[RECORDS PROVIDED Boundary: Start]
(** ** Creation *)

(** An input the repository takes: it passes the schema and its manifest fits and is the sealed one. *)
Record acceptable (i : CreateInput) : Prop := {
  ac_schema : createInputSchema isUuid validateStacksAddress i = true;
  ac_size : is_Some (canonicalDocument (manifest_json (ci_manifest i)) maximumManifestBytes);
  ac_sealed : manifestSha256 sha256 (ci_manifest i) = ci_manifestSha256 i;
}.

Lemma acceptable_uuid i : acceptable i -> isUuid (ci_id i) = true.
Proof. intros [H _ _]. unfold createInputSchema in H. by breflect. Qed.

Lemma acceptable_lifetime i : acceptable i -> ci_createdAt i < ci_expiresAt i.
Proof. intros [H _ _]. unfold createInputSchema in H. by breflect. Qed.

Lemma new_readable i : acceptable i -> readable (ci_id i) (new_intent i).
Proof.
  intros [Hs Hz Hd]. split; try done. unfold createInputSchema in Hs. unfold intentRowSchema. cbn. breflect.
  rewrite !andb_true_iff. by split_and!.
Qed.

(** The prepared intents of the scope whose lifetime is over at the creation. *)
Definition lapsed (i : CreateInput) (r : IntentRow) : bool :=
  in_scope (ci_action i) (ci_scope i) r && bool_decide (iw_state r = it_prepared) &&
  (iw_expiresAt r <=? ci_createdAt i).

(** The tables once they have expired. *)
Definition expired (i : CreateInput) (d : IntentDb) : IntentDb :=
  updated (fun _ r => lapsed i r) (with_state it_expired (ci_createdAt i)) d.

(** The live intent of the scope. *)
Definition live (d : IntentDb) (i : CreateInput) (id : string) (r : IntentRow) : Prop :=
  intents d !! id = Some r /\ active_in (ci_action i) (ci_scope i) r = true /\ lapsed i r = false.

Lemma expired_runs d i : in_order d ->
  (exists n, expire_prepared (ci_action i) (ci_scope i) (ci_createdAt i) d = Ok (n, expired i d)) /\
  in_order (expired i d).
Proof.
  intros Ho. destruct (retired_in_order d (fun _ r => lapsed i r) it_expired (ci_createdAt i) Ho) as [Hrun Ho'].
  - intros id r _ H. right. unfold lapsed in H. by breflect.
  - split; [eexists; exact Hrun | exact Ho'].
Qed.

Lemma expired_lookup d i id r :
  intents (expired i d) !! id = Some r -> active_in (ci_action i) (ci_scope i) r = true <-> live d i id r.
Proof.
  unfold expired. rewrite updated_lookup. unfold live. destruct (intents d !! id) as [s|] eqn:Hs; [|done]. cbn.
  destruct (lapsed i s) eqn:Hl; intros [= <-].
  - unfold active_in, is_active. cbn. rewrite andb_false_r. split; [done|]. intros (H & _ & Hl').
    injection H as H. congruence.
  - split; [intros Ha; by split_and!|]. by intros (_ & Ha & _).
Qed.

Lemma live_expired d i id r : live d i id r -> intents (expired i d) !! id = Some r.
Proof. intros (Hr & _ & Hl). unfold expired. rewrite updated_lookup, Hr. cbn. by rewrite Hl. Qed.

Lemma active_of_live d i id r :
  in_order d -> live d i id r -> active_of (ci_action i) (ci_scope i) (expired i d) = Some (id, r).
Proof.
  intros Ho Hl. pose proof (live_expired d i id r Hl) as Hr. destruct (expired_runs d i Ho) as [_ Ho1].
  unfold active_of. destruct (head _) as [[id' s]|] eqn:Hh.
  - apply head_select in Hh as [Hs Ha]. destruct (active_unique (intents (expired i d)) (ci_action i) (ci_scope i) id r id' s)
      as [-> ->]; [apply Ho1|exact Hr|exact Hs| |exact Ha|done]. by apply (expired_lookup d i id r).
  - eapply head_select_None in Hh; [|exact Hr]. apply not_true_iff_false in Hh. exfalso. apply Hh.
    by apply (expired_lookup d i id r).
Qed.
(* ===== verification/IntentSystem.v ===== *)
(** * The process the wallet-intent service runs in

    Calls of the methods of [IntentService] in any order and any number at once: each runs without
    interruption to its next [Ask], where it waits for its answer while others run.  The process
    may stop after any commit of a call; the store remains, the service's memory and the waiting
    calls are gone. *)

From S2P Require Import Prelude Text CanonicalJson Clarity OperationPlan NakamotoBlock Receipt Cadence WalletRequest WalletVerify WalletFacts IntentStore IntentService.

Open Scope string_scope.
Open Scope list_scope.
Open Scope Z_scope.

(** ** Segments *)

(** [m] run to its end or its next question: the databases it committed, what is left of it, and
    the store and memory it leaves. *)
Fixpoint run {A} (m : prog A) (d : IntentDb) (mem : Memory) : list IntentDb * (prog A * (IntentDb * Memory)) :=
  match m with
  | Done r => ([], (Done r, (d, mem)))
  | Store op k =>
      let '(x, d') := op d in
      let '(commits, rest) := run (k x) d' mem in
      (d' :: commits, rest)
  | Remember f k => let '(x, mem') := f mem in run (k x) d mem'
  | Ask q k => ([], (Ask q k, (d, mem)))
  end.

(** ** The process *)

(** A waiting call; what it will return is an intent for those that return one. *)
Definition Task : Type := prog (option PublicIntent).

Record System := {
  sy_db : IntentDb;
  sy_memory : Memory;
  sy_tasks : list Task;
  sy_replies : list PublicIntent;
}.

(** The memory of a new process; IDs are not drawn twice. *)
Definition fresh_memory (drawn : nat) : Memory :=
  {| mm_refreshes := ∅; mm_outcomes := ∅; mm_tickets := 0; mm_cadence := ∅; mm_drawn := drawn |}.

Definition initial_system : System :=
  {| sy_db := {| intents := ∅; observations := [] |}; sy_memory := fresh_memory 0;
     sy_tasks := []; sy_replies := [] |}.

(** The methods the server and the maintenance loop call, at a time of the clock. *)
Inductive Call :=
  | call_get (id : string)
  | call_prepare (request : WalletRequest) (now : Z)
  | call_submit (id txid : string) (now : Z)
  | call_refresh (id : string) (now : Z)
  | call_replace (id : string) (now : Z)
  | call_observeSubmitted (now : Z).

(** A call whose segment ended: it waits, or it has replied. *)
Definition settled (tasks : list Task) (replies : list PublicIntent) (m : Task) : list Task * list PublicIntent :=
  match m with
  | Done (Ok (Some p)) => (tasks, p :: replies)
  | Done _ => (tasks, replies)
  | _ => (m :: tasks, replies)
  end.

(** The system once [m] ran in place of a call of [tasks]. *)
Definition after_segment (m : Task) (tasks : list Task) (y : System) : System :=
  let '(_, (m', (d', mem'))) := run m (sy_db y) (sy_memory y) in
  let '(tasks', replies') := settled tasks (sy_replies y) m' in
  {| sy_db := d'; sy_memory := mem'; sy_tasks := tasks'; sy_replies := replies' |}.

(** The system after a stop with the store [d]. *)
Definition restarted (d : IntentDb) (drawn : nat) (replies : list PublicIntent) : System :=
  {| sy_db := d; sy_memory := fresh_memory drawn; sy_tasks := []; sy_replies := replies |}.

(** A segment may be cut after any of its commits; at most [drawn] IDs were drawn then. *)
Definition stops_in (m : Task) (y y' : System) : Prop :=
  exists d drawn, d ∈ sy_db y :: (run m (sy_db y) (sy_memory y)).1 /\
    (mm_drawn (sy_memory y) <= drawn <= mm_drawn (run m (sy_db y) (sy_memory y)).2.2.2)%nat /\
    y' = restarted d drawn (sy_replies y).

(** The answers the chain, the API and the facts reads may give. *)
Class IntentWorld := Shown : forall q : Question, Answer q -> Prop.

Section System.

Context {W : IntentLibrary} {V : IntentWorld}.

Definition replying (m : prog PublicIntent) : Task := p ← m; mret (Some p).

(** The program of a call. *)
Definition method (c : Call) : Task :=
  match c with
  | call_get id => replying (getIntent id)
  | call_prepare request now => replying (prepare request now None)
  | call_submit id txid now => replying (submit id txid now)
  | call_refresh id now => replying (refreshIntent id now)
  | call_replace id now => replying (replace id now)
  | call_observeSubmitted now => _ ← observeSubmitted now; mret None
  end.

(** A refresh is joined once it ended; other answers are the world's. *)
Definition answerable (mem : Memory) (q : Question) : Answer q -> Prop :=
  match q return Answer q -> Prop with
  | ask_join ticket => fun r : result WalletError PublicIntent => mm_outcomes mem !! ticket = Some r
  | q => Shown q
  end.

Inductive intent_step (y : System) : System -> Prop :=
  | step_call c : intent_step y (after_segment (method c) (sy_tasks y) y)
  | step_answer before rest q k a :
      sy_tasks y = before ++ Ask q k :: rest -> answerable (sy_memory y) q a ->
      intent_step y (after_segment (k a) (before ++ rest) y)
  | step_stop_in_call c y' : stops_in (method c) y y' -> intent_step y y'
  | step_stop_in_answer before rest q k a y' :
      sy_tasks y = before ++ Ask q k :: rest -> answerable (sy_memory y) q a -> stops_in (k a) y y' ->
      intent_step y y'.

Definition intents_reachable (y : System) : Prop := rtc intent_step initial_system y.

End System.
[RECORDS PROVIDED Boundary: End]
-- WORK ORDER --
All lines above between those holding "Lemma expired_lookup d" and "Lemma live_expired d", inclusive, must be set down unchanged, and no other line may be included.

-- SOLUTION TO THIS EXERCISE --
Lemma expired_lookup d i id r :
  intents (expired i d) !! id = Some r -> active_in (ci_action i) (ci_scope i) r = true <-> live d i id r.
Proof.
  unfold expired. rewrite updated_lookup. unfold live. destruct (intents d !! id) as [s|] eqn:Hs; [|done]. cbn.
  destruct (lapsed i s) eqn:Hl; intros [= <-].
  - unfold active_in, is_active. cbn. rewrite andb_false_r. split; [done|]. intros (H & _ & Hl').
    injection H as H. congruence.
  - split; [intros Ha; by split_and!|]. by intros (_ & Ha & _).
Qed.

Lemma live_expired d i id r : live d i id r -> intents (expired i d) !! id = Some r.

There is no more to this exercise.